Directions for this task: Extract from the entries below, exactly as given, only the lines from the line containing "(** * The blog" to the line containing "views become functions", both lines included.

Working data:
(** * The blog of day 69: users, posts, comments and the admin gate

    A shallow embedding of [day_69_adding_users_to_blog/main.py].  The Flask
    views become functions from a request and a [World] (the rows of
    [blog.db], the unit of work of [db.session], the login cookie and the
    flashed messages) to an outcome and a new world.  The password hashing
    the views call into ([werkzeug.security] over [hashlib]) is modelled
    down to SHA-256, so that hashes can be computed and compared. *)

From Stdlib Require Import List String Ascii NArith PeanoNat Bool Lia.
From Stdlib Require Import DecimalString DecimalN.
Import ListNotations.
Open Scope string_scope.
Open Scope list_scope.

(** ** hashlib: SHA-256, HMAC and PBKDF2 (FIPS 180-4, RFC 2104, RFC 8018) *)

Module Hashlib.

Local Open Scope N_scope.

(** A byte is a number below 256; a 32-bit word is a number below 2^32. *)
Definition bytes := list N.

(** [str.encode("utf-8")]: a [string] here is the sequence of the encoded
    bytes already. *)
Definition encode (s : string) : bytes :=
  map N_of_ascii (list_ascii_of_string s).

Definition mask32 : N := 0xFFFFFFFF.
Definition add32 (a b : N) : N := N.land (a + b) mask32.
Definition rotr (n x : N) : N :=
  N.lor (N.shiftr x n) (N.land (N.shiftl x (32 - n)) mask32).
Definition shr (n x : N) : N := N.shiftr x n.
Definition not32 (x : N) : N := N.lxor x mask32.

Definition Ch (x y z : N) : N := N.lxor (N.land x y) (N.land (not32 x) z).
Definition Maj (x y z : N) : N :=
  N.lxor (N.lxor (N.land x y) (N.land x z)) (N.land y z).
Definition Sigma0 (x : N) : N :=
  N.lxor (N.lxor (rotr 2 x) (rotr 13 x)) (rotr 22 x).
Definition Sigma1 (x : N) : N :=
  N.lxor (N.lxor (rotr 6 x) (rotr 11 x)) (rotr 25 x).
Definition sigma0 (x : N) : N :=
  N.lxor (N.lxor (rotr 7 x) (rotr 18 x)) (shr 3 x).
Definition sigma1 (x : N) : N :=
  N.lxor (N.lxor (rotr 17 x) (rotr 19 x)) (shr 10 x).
--
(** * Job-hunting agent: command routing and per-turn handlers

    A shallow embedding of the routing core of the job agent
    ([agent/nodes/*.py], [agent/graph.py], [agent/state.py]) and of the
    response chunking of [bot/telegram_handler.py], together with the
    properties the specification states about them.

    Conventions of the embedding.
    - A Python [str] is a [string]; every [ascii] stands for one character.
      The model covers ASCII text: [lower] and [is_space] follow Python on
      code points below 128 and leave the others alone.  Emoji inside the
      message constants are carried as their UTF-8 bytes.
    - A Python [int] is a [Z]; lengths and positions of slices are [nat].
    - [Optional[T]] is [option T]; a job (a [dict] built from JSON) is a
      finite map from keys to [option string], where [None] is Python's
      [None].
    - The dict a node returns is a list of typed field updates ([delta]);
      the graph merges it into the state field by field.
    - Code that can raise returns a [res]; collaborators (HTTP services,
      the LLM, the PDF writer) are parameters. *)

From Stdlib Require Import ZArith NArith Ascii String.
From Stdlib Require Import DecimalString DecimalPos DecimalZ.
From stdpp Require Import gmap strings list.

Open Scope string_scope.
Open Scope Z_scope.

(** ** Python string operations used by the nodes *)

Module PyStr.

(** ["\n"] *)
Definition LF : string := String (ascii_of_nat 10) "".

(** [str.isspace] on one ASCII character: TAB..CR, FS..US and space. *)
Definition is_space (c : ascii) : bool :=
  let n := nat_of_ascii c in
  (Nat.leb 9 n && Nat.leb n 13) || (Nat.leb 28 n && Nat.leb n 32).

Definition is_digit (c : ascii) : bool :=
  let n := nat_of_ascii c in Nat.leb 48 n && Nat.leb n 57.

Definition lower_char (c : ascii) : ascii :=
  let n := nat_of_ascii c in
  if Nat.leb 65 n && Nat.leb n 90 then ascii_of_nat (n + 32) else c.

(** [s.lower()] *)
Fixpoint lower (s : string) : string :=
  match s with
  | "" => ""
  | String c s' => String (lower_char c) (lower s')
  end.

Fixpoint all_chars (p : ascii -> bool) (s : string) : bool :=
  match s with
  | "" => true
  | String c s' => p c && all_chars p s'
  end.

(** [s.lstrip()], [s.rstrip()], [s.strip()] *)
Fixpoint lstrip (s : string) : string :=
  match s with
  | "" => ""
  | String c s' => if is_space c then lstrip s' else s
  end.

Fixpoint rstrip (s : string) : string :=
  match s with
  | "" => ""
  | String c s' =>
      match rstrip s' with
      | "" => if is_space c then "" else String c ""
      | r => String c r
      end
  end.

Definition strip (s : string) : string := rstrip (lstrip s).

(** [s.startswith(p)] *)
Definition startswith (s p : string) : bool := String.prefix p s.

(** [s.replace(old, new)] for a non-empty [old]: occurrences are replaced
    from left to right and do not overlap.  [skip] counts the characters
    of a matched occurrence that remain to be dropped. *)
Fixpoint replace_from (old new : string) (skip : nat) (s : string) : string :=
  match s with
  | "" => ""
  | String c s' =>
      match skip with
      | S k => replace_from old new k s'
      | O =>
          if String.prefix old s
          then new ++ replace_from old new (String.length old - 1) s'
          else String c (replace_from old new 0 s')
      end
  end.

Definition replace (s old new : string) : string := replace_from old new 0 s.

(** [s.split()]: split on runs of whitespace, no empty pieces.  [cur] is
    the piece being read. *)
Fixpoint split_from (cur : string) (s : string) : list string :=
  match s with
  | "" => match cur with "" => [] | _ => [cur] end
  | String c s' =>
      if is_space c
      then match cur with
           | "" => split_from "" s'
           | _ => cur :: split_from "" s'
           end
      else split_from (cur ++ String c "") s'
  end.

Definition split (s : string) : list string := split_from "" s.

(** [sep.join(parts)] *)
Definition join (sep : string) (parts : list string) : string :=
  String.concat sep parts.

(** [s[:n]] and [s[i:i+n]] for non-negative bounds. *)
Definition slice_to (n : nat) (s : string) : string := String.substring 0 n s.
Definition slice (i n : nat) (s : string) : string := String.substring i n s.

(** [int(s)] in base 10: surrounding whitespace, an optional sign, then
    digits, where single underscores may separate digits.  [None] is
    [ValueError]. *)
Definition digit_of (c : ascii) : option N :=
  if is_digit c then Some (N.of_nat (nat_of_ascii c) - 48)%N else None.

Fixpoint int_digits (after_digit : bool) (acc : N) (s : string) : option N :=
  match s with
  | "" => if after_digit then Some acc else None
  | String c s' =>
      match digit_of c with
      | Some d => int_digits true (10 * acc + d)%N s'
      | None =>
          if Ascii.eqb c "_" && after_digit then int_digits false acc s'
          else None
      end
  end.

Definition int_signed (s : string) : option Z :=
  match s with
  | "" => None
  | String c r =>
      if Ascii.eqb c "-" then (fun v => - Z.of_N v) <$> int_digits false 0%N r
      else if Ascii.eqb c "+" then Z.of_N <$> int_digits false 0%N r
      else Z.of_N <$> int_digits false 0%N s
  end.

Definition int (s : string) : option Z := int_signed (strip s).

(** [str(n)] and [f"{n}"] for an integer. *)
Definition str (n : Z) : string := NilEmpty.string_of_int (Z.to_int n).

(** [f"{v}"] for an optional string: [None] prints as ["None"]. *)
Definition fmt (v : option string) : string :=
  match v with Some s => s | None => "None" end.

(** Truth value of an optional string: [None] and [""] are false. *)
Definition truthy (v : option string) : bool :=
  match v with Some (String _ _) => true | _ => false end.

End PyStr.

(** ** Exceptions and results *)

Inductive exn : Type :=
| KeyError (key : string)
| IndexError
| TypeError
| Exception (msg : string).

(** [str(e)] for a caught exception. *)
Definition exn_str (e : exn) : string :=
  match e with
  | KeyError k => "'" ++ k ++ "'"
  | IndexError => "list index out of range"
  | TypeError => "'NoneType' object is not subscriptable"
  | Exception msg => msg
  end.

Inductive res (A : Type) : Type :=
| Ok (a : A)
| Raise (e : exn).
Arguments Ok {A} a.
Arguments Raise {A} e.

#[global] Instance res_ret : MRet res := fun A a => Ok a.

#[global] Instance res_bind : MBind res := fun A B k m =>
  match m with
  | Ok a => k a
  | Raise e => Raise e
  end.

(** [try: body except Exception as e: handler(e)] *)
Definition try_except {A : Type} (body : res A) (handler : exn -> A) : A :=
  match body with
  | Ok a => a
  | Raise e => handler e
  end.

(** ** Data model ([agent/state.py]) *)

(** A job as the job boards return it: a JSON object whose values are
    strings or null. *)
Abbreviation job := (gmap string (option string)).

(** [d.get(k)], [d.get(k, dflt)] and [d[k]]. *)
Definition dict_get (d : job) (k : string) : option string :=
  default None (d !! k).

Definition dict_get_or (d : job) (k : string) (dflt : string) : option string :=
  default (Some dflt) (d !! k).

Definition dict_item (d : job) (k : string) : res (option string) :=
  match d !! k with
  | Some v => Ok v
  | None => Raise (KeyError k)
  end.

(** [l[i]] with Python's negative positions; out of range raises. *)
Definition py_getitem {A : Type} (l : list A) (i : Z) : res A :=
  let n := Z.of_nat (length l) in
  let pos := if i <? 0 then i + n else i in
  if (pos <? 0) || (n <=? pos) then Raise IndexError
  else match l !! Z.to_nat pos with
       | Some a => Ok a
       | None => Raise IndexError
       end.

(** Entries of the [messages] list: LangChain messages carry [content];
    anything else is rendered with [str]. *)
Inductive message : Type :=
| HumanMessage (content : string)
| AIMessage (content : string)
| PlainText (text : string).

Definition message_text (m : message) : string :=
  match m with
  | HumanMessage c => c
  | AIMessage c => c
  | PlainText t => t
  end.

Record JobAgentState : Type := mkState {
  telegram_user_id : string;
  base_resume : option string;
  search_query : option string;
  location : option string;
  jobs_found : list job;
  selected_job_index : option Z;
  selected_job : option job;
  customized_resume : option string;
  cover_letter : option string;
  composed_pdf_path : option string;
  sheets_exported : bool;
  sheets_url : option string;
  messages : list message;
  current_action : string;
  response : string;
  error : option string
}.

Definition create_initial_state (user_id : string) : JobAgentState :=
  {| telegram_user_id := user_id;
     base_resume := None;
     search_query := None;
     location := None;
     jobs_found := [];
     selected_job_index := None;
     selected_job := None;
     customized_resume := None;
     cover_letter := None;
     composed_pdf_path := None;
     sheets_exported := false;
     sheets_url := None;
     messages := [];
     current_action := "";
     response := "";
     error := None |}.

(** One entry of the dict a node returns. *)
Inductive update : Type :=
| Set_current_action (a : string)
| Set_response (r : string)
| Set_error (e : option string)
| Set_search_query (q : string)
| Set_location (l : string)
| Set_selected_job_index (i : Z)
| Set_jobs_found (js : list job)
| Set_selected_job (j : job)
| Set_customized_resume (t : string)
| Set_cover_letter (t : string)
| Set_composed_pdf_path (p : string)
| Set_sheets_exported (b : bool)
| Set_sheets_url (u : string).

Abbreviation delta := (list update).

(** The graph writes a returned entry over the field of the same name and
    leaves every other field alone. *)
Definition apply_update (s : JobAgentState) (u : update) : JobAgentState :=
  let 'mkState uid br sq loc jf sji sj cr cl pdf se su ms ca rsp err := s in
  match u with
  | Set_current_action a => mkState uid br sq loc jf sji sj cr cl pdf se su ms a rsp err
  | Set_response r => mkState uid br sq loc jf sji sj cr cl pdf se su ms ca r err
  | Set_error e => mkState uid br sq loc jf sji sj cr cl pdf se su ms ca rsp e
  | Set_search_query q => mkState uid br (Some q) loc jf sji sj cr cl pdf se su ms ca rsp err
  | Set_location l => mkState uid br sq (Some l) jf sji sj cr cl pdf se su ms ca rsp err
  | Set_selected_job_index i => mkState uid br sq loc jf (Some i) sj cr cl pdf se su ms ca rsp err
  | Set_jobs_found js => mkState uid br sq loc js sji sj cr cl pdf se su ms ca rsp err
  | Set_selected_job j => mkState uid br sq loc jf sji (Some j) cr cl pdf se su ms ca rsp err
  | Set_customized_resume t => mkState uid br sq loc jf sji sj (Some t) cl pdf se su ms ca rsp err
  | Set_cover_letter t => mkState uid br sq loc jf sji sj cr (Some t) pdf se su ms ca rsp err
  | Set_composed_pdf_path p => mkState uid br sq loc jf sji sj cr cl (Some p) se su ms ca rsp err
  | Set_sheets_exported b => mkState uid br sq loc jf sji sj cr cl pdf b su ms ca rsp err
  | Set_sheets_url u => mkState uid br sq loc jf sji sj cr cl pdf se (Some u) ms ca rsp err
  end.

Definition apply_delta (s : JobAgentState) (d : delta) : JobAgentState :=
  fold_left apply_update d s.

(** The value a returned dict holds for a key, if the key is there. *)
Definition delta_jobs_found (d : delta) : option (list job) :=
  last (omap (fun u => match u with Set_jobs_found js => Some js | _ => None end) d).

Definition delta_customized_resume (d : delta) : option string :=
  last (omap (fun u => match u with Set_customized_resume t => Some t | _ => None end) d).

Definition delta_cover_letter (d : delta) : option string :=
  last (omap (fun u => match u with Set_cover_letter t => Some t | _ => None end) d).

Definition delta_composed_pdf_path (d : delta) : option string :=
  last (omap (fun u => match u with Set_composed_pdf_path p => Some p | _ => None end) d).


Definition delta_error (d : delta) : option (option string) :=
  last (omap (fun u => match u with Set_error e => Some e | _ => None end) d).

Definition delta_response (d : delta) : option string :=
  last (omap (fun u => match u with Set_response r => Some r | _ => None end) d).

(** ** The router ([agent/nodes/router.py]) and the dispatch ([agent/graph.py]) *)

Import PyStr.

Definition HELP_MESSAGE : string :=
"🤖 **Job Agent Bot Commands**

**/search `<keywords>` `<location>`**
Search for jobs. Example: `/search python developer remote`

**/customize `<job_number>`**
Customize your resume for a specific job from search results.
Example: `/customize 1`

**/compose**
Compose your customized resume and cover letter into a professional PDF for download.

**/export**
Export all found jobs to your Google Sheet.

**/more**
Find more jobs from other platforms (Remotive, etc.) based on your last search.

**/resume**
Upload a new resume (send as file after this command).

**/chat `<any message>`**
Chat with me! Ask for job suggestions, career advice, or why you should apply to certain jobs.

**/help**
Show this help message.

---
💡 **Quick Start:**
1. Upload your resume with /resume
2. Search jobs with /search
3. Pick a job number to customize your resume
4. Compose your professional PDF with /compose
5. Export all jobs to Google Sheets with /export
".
==
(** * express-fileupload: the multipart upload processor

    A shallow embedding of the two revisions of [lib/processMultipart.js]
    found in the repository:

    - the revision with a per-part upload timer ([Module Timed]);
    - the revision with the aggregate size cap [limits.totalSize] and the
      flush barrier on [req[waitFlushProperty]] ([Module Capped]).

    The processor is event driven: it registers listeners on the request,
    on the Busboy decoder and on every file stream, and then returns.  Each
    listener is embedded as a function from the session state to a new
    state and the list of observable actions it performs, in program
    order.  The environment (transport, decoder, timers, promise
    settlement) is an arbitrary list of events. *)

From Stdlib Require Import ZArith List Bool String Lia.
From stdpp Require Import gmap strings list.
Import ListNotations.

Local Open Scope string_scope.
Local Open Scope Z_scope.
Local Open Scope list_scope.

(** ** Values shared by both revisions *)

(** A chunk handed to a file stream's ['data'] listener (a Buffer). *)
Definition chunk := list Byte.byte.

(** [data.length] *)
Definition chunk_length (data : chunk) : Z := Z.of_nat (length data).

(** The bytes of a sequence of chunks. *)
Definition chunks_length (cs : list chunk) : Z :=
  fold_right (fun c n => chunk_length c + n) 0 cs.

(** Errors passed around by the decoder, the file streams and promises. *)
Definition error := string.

Written answer:
(** * The blog of day 69: users, posts, comments and the admin gate

    A shallow embedding of [day_69_adding_users_to_blog/main.py].  The Flask
    views become functions from a request and a [World] (the rows of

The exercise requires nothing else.